Director: Danny Boyle
Writer: Alex Garland
Starring: Cillian Murphy, Rose Byrne, Chris Evans, Mark Strong
I can’t remember who it was who described the formula for a thriller, but it goes something like this: A man is on a crashing plane and the controls are damaged; at the last second he finds a parachute and jumps from the plane, only to find the parachute has a hole, and the emergency chute won’t open; at the last second it opens, only to find himself descending into a pool of ravenous crocodiles…and so on. Obviously, a thriller must subscribe to Murphy’s Law: “Whatever can go wrong, will go wrong, always in the worst way possible.”
Sunshine subscribes to Bogg’s law: “Murphy was an optimist.”
In the not too distant future, something has gone wrong with the sun – it’s not tanning quite as well as it used to. Science decides to attempt a big middle finger to the forces of the universe by sending a team into space to lay the smack down on that useless ball of gas with its very own, patented, problem resolving multi-tool: A nuke. Now, before you all start groaning and rolling your eyes as the movie decides to just “Hit it with SCIENCE!”, if the sun was actually going out, would you have a better idea? Didn’t think so.
What separates Sunshine from something like, say, Armageddon or The Core, is the verisimilitude with which director Boyle (Slumdog Millionaire) and writer Garland (28 Days Later) treat this whole show. Acknowledging that liberties have to be taken in order to actually tell a story, the team went to great pains to keep all the technology and theory as close to real world physics as possible. The absolutely stellar cast (and while Murphy is top billed, and rightly so, I reckon it’s the future Captain America who puts in the top performance) carry the ball with conviction – making you believe that these are a bunch of people who have been stuck together in a tin can for months and months on a last-ditch effort to save humanity.
Oh, so many things to go wrong here.
Fortunately for us, the film itself is not one of them. There is a mid-flick turn into horror-thriller territory which feels a little odd, and stretches credulity more than most else in the show, but I consider this a minor gripe. It looks good; it’s paced well; and Captain America’s in it. I DARE you to bad-mouth this to his face.
How To Enjoy It
Run this in the middle of a haunted-ship movie marathon along with Alien and Event Horizon. Then sleep with the lights on.
Rating – 4 out of 5 (Really Enjoyable)
As it happens, I did bad-mouth it to his face. At the L.A. Film Festival in 2007, I told Chris Evans that his character was the one voice of reason among a crew of immature, bickering idiots.
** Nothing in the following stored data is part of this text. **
(** * My-Website: request routing and homepage composition of [server.js]

    A shallow embedding of the Express middleware registered by [serve]
    in [src/server.js] (lines 89-174): the tenant resolver, the analytics
    recorder, the static fallback and the homepage composer, together
    with the part of the schema provisioner ([db], line 81) that the
    analytics recorder depends on.

    Strings are Rocq strings, nullable [varchar] columns are
    [option string] ([None] is SQL/JS [null]), the database is a record
    of row lists, and the asynchronous callbacks of the composer are made
    explicit: the per-section project queries complete in an order that
    is an input of the model. *)

From Stdlib Require Import ZArith Ascii String.
From stdpp Require Import base list strings.

Open Scope string_scope.

(** ** Strings *)

Module Str.

(** The double quote character, as a one-character string. *)
Definition dq : string := String "034"%char EmptyString.

(** [String.prototype.split] with a one-character separator: the
    result is never empty, and a separator at either end gives an
    empty piece. *)
Fixpoint split (sep : ascii) (s : string) : list string :=
  match s with
  | EmptyString => [EmptyString]
  | String c s' =>
      if Ascii.eqb c sep then EmptyString :: split sep s'
      else match split sep s' with
           | [] => [String c EmptyString]
           | w :: ws => String c w :: ws
           end
  end.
“Sunshine” is very pretty to look at, and the musical score is beautiful. But Alex Garland couldn’t write a convincing story to save his life. His idea of drama is to have his characters do dumb things (Let’s go off-course! Why should I have someone check the math? Of course, the captain and the mission’s most important member– a civilian, yet– should perform an incredibly risky repair!) until they find themselves in a world of trouble. And, unfortunately, spazz-boy Danny Boyle plays along with him.
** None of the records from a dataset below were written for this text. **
(** The duplicate check at work.  When the session opens, the manifest
    reads back, and it holds under the new descriptor's kernel id a record
    whose stored remote host is the descriptor's host itself and whose venv
    and interpreter are the descriptor's, [create] without [overwrite] raises
    the already-exists exception; the manifest file is untouched and nothing
    was run on the remote.  A record written by hand can be such a record; no
    record that [create] wrote is, since [create] stores
    [<remote_username>@<host>]. *)
Lemma create_existing_without_overwrite_raises (remotekernel : RemoteKernel)
    (ssh_key requirements_file : pyval) (kwargs : gmap string pyval) (w : world)
    (kernel_dict record : gmap string pyval) :
  valid_descriptor remotekernel →
  is_opt_str (venv_name remotekernel) →
  is_opt_str (kwargs_get kwargs "remote_venv_root_dir") →
  connect_reply ssh (uri remotekernel)
    (py_or (kwargs_get kwargs "remote_username") (PStr "ubuntu")) ssh_key = None →
  manifest_file w = FileJson (PDict kernel_dict) →
  reconstructs kernel_dict →
  kernel_dict !! rk_id remotekernel = Some (PDict record) →
  record !! "remote_host" = Some (uri remotekernel) →
  default PNone (record !! "venv") = venv_name remotekernel →
  default PNone (record !! "interpreter") = python_cmd remotekernel →
  truthy (kwargs_get kwargs "overwrite") = false →
  ∃ e, AlreadyExistsError (rk_id remotekernel) e
    ∧ create remotekernel ssh_key requirements_file kwargs w =
      (Raise e,
       {| manifest_file := FileJson (PDict kernel_dict);
          trace := trace w ++ [Connect (uri remotekernel)
                     (py_or (kwargs_get kwargs "remote_username") (PStr "ubuntu"))
                     ssh_key] |}).
Proof.
  intros Hvalid Hvenv Hroot Hc Hf Hrec Hk Hhost Hv Hi Hov.
  eexists. split; [reflexivity|].
  destruct (create_typed_run remotekernel ssh_key requirements_file kwargs
              Hvenv Hroot) as (dir & py & pip & jup & ->).
  rewrite run_remote_connected by done. rewrite <- Hf.
  set (w0 := {| manifest_file := manifest_file w; trace := _ |}).
  unfold __create, provision. do 2 apply bind_raise.
  unfold check_local. rewrite bind_run.
  rewrite (get_installed_run PNone w0 kernel_dict) by done.
  destruct (comprehension_total (installed_entry PNone) (map_to_list kernel_dict))
    as (rks & -> & Hrks).
  { intros [x y] Hin%elem_of_map_to_list. by apply Hrec. }
  destruct (installed_entry_of_record remotekernel record)
    as (k & Hentry & Hid & Hu & Hve & Hpy); [done..|].
  assert (Hdupe : k ∈ filter
    (λ x, RemoteKernel__eq__ x (ObjKernel remotekernel) = true) rks).
  { apply list_elem_of_filter. split.
    - apply RemoteKernel_eq_spec. done.
    - apply Hrks. exists (rk_id remotekernel, PDict record).
      split; [by apply elem_of_map_to_list|done]. }
  rewrite bool_decide_eq_true_2.
  2: { destruct (filter _ rks); [by apply elem_of_nil in Hdupe|simpl; lia]. }
  apply duplicates_loop_raises; [done|]. eauto.
Qed.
Sure, you got snookered by the “pretty.” It’s understandable. But “Sunshine” is, by no stretch of the imagination, an intelligent film.
I don’t think that Zee was claiming that this was a particularly intelligent film, merely that it was enjoyable so I’m not sure exactly how he got ‘snookered by the pretty.’ While I agree that there were some problems with the story, I think you’re exaggerating a bit regarding Alex Garland, it’s easy to make declarations like this after the fact. I would wager that most audience members accepted the explanations provided for the course deviation.
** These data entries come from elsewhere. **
(* ===== verification/_CoqProject ===== *)
-Q . S2P
Prelude.v
GoStrings.v
ErrorCollector.v
Oplog.v
OplogFacts.v
Journal.v
JournalFacts.v
Ancestors.v
Dsref.v
DsrefParse.v
DsrefFacts.v
NameGen.v
Access.v
Refstore.v
Paging.v
History.v
HistoryFacts.v
Logbook.v
LogbookFacts.v
LogbookEdits.v
Instances.v
Bus.v
TransformRun.v
Revisions.v
KeyStores.v
ProfileStores.v
ProfileStoreFacts.v
Registry.v
RegistryHttp.v
Logsync.v
LogsyncFacts.v
LogsyncHttp.v
SyncInstances.v
LogsyncP2p.v
StatsCache.v
Preprocess.v
Dscache.v
Fill.v
FillFacts.v
PathValue.v
Changes.v
Friendly.v
Commit.v
ComputeFields.v
DatasetFiles.v
Disk.v
Components.v
WorkingDir.v
Links.v
Library.v
Repository.v
Datasets.v
Remote.v
Client.v
OplogSpec.v
LogbookSpec.v
LogbookInit.v
LogbookSession.v
TransformRunSpec.v
RefstoreSpec.v
LogsyncSpec.v
LogsyncP2pSpec.v
StatsCacheSpec.v
PreprocessSpec.v
RegistrySpec.v
ProfileStoreSpec.v
DscacheSpec.v
FillSpec.v
PathValueSpec.v
ChangesSpec.v
CommitSpec.v
DatasetFilesSpec.v
WorkingDirSpec.v
LinksSpec.v
LibrarySpec.v
RepositorySpec.v
RepositoryLog.v
DatasetsSpec.v
RemoteSpec.v
ClientSpec.v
As far as the Captain going outside to make repairs, that’s how space crews work. Nobody is just there giving orders, everybody has a task to do and if the Captain is the repair guy, then he’s the one going outside. As Zee pointed out, the major problems in the story crop up when the movie tries to make the transition into horror, ruining a lot of the nice setup.
While you might have issues with some of his films, calling Danny Boyle a ‘spazz-boy’ is unnecessary. It’s easy to attack someone on the internet, but I would prefer to see a discussion of the film rather than the person.
Well…that gag backfired on me a little.
I actually admire your gumption there, to be totally and ballsly (that a word?) honest in such a setting when I’m sure a lot of people just want to praise everyone and back-slap. It’s good to get dialogue going about films – from those who love a flick and those who don’t. It’s how film quality will improve…at least I hope. That’s the theory.
I hear what you’re saying about what bugged you in the film – but those things didn’t bother me at all. It has been pointed out to me that I have low film standards (probably true), For a sci-fi thriller I found the explainations for the sequence of increasingly worse events to be satisfying – is it Carl Sagan smart? No. But it drew me in and I had a good time watching it.
I can’t comment on any other works by either writer or director, because I haven’t seen anything else they’ve done )not even Slumdog!) – but since they are both industry professionals I have to assume that they are capable of a decent standard of film-making.